Os vizinhos em Cornish raramente o viam, afirma a Reuters, e Salinger nunca respondia a telefonemas ou a cartas de leitores. Teria sido uma desilusão para a personagem que ele próprio inventou, pois, lembra a agência noticiosa, Holden Caulfield dizia que o que realmente mexia com ele era um livro que, quando se acaba de ler, nos faz desejar que o autor que o escreveu seja nosso amigo e lhe possamos telefonar quando nos apetecer.

O autor fetiche da geração do pós-guerra, Jerome David Salinger, nasceu em Manhattan, em Nova Iorque, em 1919. Era filho de Sol Salinger, um importador de queijo, e de Marie Jillich. Começou a escrever aos 15 anos, quando entrou no colégio militar da Pensilvânia. Aí descobriu Hemingway e Fitzgerald e o seu pai, que tinha enviado o filho para a Europa onde faria um estágio para se aperfeiçoar na carreira da indústria alimentar, rendeu-se à evidência: ele nunca lhe iria suceder no negócio de família.

De regresso aos EUA, em 1940, publica a sua primeira história numa revista: The Young Ones, na Story.

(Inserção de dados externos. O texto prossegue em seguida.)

Lemma bubble_sort_spec n : forall seg tail junk, length seg = S n ->
  descending tail -> Forall (fun a => Forall (fun b => relevance b <= relevance a) tail) seg ->
  exists out, bubble_sort n (seg ++ tail ++ junk) = Ok (out ++ junk) /\ descending out /\
    Permutation out (seg ++ tail) /\ same_classes (seg ++ tail) out.
Proof.
  induction n as [|n IH]; intros [|x mid] tail junk Hl Hd Ha; cbn [length] in Hl; try lia; cbn [bubble_sort].
  - destruct mid; [|done]. exists ([x] ++ tail). split_and!; [by rewrite <- app_assoc| |done|done].
    cbn [app]. apply Forall_cons in Ha as [Ha _]. by constructor.
  - injection Hl as Hl. pose proof (bubble_pass_spec mid [] x (tail ++ junk)) as Hp. rewrite Hl in Hp.
    change (zlen (@nil search_result)) with 0 in Hp. cbn [app] in Hp |- *. rewrite Hp, bind_ret.
    pose proof (bubble_perm mid x) as Hperm. pose proof (bubble_classes mid x) as Hcl.
    destruct (bubble_last mid x) as (front & m & Hb & Hf & _). rewrite Hb in *.
    assert (Hge : Forall (fun a => Forall (fun b => relevance b <= relevance a) tail) (front ++ [m])) by (by rewrite <- Hperm).
    apply Forall_app in Hge as [Hgf Hgm]. apply Forall_cons in Hgm as [Hgm _].
    assert (Hlen : length front = S n).
    { apply Permutation_length in Hperm. rewrite length_app in Hperm. cbn [length] in Hperm. lia. }
    destruct (IH front (m :: tail) junk Hlen) as (out & Ho & Hdo & Hpo & Hco).
    + constructor; [done|]. exact Hgm.
    + apply Forall_forall. intros a Hin. rewrite Forall_forall in Hf, Hgf. constructor; [by apply Hf|by apply Hgf].
    + exists out. rewrite <- app_assoc. cbn [app]. split_and!; [done|done| |].
      * rewrite Hpo. change (m :: tail) with ([m] ++ tail). rewrite app_assoc. by rewrite <- Hperm.
      * intros r. rewrite <- (Hco r). change (m :: tail) with ([m] ++ tail). rewrite app_assoc.
        apply (same_classes_app (x :: mid) (front ++ [m]) tail tail); [exact Hcl|done].
Qed.

(** ** Properties *)

(** C33.  [contains_pattern] returns 1 exactly when the
    pattern occurs somewhere in the text up to the case of ASCII letters, and 0
    otherwise; it never reads behind either terminator. *)
Theorem contains_pattern_correct t p rt rp : nul_free t -> nul_free p ->
  exists r, contains_pattern (Some (cstr t rt)) (Some (cstr p rp)) = Ok r /\ (r = 0 \/ r = 1) /\
    (r = 1 <-> exists i, lower <$> take (length p) (drop i t) = lower <$> p /\
                         (i + length p <= length t)%nat).
Proof. apply contains_spec. Qed.

Lemma contains_pattern_correct_witness :
  let t := [83; 89; 83; 58; 32; 65; 114; 112] in
  exists r, contains_pattern (Some (cstr t [])) (Some (cstr [97; 82] [1])) = Ok r /\ (r = 0 \/ r = 1) /\
    (r = 1 <-> exists i, lower <$> take 2 (drop i t) = lower <$> [97; 82] /\ (i + 2 <= length t)%nat).
Proof.
  apply (contains_pattern_correct [83; 89; 83; 58; 32; 65; 114; 112] [97; 82] [] [1]);
    repeat (apply Forall_cons; split; [vm_compute; repeat split; congruence|]); constructor.
Defined.

(** C32.  The bubble sort puts the matches in descending
    order of their scores, keeps the order of equal scores, and leaves the rest
    of the array alone. *)
Theorem sort_matches_correct l junk : l <> [] ->
  exists out, sort_matches (l ++ junk) (zlen l) = Ok (out ++ junk) /\ Permutation out l /\
    StronglySorted (fun a b => relevance b <= relevance a) out /\ same_classes l out.
Proof.
  intros Hl. unfold sort_matches.
  destruct (bubble_sort_spec (Z.to_nat (zlen l - 1)) l [] junk) as (out & Ho & Hd & Hp & Hc).
  - destruct l; [done|]. unfold zlen. cbn [length]. lia.
  - constructor.
  - apply Forall_forall. intros. constructor.
  - rewrite app_nil_r in Hp, Hc. by exists out.
Qed.

Lemma sort_matches_correct_witness :
  let l := [Result [97; 0] [0] 5; Result [98; 0] [0] 30; Result [99; 0] [0] 5; Result [100; 0] [0] 15] in
  exists out, sort_matches (l ++ [blank_result]) 4 = Ok (out ++ [blank_result]) /\ Permutation out l /\
    StronglySorted (fun a b => relevance b <= relevance a) out /\ same_classes l out.
Proof.
  apply (sort_matches_correct
    [Result [97; 0] [0] 5; Result [98; 0] [0] 30; Result [99; 0] [0] 5; Result [100; 0] [0] 15] [blank_result]).
  discriminate.
Defined.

Em 1942, é chamado para a Segunda Guerra Mundial. Participa no desembarque na Normandia e na libertação de Paris, onde conhece aquela que viria a ser a sua primeira mulher, Sylvia.

Começa a publicar contos na revista New Yorker em 1946, o primeiro com a personagem Holden Caulfield, que aparecerá depois em Uma Agulha no Palheiro, em 1951. Foi com as aventuras do adolescente de 16 anos que ficou famoso. Por causa das críticas a Franny e Zooey, de 1961, torna-se um eremita. Numa rara entrevista ao New York Times, em 1974, disse que encontrou uma "paz maravilhosa" ao deixar de publicar por ser uma invasão terrível da privacidade e revelava: "Gosto de escrever. Mas escrevo só para mim e para meu próprio prazer."

Casou também com Claire Douglas, de quem tem dois filhos. Teve uma ligação com Joyce Maynard, de 18 anos, com quem começou a trocar cartas; e nos anos 80 casou-se com Colleen O"Neill, uma enfermeira 40 anos mais nova do que ele.

Nunca vendeu os direitos da adaptação ao cinema de Uma Agulha no Palheiro e foi este o livro que Mark Chapman - o homem que assassinou John Lennon - pediu ao ex-Beatle para autografar na manhã em que o matou.